Ilya on the Scaling Limits, Build DeepSeek From Scratch, and Why Agents Fail 80% of Real Tasks: The Tokenizer Edition #11
This week's most valuable AI resources
Hey there! The gap between what we think AI agents can do and what they actually accomplish just got measured, and the results are humbling. Turns out data agents succeed at realistic enterprise-style data engineering workflows less than 20% of the time.
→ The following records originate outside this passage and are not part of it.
Lemma Map_get_keys m k : is_Some (Map_get m k) <-> k ∈ m.*1.
Proof.
  induction m as [|[k0 s0] m IH]; simpl.
  - split; [now intros [x H]|inversion 1].
  - rewrite elem_of_cons. destruct (decide (k0 = k)) as [Hk|Hk].
    + rewrite (bool_decide_eq_true_2 _ Hk). split; eauto.
    + rewrite (bool_decide_eq_false_2 _ Hk), IH.
      split; [now right|]. intros [->|H]; [contradiction|assumption].
Qed.

(** One meal, seen through the map's reads. *)
Lemma group_meal_get m meal k :
  Map_get (group_meal m meal) k
  = if bool_decide (logged_date meal = k) then
      Some (add_meal meal
              (default {| date := logged_date meal; calories := 0; protein := 0;
                          carbs := 0; fat := 0; mealCount := 0 |}
                 (Map_get m k)))
    else Map_get m k.
Proof.
  unfold group_meal. cbv zeta. rewrite Map_get_update.
  case_bool_decide as Hk.
  - subst k. rewrite Map_has_get.
    destruct (Map_get m (logged_date meal)) as [s|] eqn:E.
    + rewrite bool_decide_eq_true_2 by eauto. simpl. now rewrite E.
    + rewrite bool_decide_eq_false_2 by (now intros [x H]). simpl.
      rewrite Map_get_set_new, E.
      now rewrite (bool_decide_eq_true_2 (logged_date meal = logged_date meal)).
  - destruct (negb _); [|reflexivity].
    rewrite Map_get_set_new. destruct (Map_get m k); [reflexivity|].
    now rewrite (bool_decide_eq_false_2 _ Hk).
Qed.

Lemma group_meal_keys m meal :
  (group_meal m meal).*1
  = if Map_has m (logged_date meal) then m.*1 else (m.*1 ++ [ logged_date meal ])%list.
Proof.
  unfold group_meal. cbv zeta. rewrite Map_update_keys.
  destruct (Map_has m (logged_date meal)); simpl; [reflexivity|].
  unfold Map_set_new. now rewrite fmap_app.
Qed.

Lemma grouped_nil : grouped [] [].
Proof.
  repeat split.
  - constructor.
  - inversion 1.
  - intros (meal & H & _). inversion H.
  - discriminate.
  - discriminate.
Qed.

Lemma grouped_snoc meals m meal :
  grouped meals m -> grouped (meals ++ [ meal ]) (group_meal m meal).
Proof.
  intros (Hnd & Hkeys & Hget). repeat split.
  - rewrite group_meal_keys. destruct (Map_has m (logged_date meal)) eqn:Eh; [assumption|].
    apply NoDup_app. repeat split; [assumption| |apply NoDup_singleton].
    intros k Hk Hk'. apply list_elem_of_singleton in Hk'. subst k.
    apply Map_get_keys in Hk. rewrite Map_has_get in Eh.
    now apply bool_decide_eq_false in Eh.
  - rewrite group_meal_keys. intros Hk.
    assert (Hcase : k ∈ m.*1 ∨ k = logged_date meal).
    { destruct (Map_has m (logged_date meal)); [now left|].
      apply elem_of_app in Hk as [Hk|Hk]; [now left|].
      apply list_elem_of_singleton in Hk. now right. }
    destruct Hcase as [Hin| ->].
    + apply Hkeys in Hin as (meal' & Hin & Hd). exists meal'.
      split; [apply elem_of_app; now left|assumption].
    + exists meal. split; [|reflexivity]. apply elem_of_app. right. left.
  - intros (meal' & Hin & Hd). rewrite group_meal_keys.
    apply elem_of_app in Hin as [Hin|Hin].
    + assert (Hk : k ∈ m.*1) by (apply Hkeys; eauto).
      destruct (Map_has m (logged_date meal)); [assumption|].
      apply elem_of_app. now left.
    + apply list_elem_of_singleton in Hin. subst meal' k.
      destruct (Map_has m (logged_date meal)) eqn:Eh.
      * rewrite Map_has_get in Eh. apply bool_decide_eq_true in Eh.
        now apply Map_get_keys.
      * apply elem_of_app. right. left.
  - revert H. rewrite group_meal_get. case_bool_decide as Hk.
    + intros H. injection H as <-. simpl.
      destruct (Map_get m k) as [s0|] eqn:E; simpl; [|assumption].
      now destruct (Hget _ _ E).
    + intros H. now destruct (Hget _ _ H).
  - revert H. unfold on. rewrite group_meal_get, filter_app, length_app.
    case_bool_decide as Hk.
    + intros H. injection H as <-. simpl.
      rewrite filter_cons_True by assumption. simpl.
      destruct (Map_get m k) as [s0|] eqn:E; simpl.
      * destruct (Hget _ _ E) as [_ ->]. reflexivity.
      * destruct (filter _ meals) as [|meal' l] eqn:Ef; [reflexivity|].
        assert (Hin : meal' ∈ filter (fun meal => logged_date meal = k) meals)
          by (rewrite Ef; left).
        apply list_elem_of_filter in Hin as [Hd Hin].
        assert (Hkm : k ∈ m.*1) by (apply Hkeys; eauto).
        apply Map_get_keys in Hkm. rewrite E in Hkm. now destruct Hkm.
    + intros H. rewrite filter_cons_False by assumption. simpl.
      destruct (Hget _ _ H) as [_ ->]. unfold on. lia.
Qed.

Lemma grouped_foldl meals : grouped meals (foldl group_meal [] meals).
Proof.
  induction meals as [|meal meals IH] using rev_ind.
  - apply grouped_nil.
  - rewrite foldl_app. simpl. now apply grouped_snoc.
Qed.

Lemma Map_values_get (m : SummaryMap) (s : DaySummary) :
  NoDup m.*1 -> s ∈ m.*2 -> ∃ k, Map_get m k = Some s.
Proof.
  induction m as [|[k0 s0] m IH]; simpl; intros Hnd Hin; [inversion Hin|].
  apply NoDup_cons in Hnd as [Hfresh Hnd].
  apply elem_of_cons in Hin as [->|Hin].
  - exists k0. now rewrite bool_decide_eq_true_2.
  - destruct (IH Hnd Hin) as [k Hk]. exists k.
    rewrite bool_decide_eq_false_2; [assumption|].
    intros ->. apply Hfresh. apply Map_get_keys. eauto.
Qed.

Lemma find_by_date (m : SummaryMap) (d : string) :
  (∀ k s, Map_get m k = Some s -> date s = k) -> NoDup m.*1 ->
  List.find (fun summary => bool_decide (date summary = d)) m.*2 = Map_get m d.
Proof.
  induction m as [|[k0 s0] m IH]; simpl; intros Hdate Hnd; [reflexivity|].
  apply NoDup_cons in Hnd as [Hfresh Hnd].
  assert (H0 : date s0 = k0).
  { apply Hdate. now rewrite bool_decide_eq_true_2. }
  rewrite H0. case_bool_decide; [reflexivity|].
  apply IH; [|assumption]. intros k s Hk. apply Hdate.
  rewrite bool_decide_eq_false_2; [assumption|].
  intros ->. apply Hfresh. apply Map_get_keys. eauto.
Qed.

Lemma Map_values_dates (m : SummaryMap) :
  (∀ k s, Map_get m k = Some s -> date s = k) -> NoDup m.*1 ->
  date <$> m.*2 = m.*1.
Proof.
  induction m as [|[k0 s0] m IH]; intros Hdate Hnd; [reflexivity|].
  rewrite !fmap_cons in *. cbn [fst snd] in *.
  apply NoDup_cons in Hnd as [Hfresh Hnd]. f_equal.
  - apply Hdate. simpl. now rewrite bool_decide_eq_true_2.
  - apply IH; [|assumption]. intros k s Hk. apply Hdate. simpl.
    rewrite bool_decide_eq_false_2; [assumption|].
    intros ->. apply Hfresh. apply Map_get_keys. eauto.
Qed.

End HistoryTheory.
Meanwhile, researchers found a dead-simple attention mechanism tweak that mitigates multiple transformer problems at once. Sometimes progress looks less like breakthroughs and more like finally admitting what doesn’t work.
New here?
The Tokenizer is my resource-focused newsletter edition where I curate the best papers, videos, articles, tools, and learning resources from across the AI landscape. Consider it your weekly dose of everything you need to stay ahead in machine learning.
TL;DR
What caught my attention this week:
📄 Papers: Comprehensive surveys exposing agent architecture confusion, hidden learning dynamics challenging loss curves, rendering breakthroughs making 3D reconstruction practical, and benchmarks revealing where data agents actually fail
🎥 Videos: Real-world AI engineering wisdom from transformers vs CNNs debates, production codebase strategies that work, and Ilya Sutskever on why we’re shifting from scaling to research
📰 Reads: Model serving fundamentals, nanochat meets HuggingFace, and practical ML interview preparation
🛠 Tools: Debugging research papers systematically, and comprehensive Nano Banana resources
🎓 Learning: Building DeepSeek from scratch in a structured video series
Grab my first book — AI for the Rest of Us — today!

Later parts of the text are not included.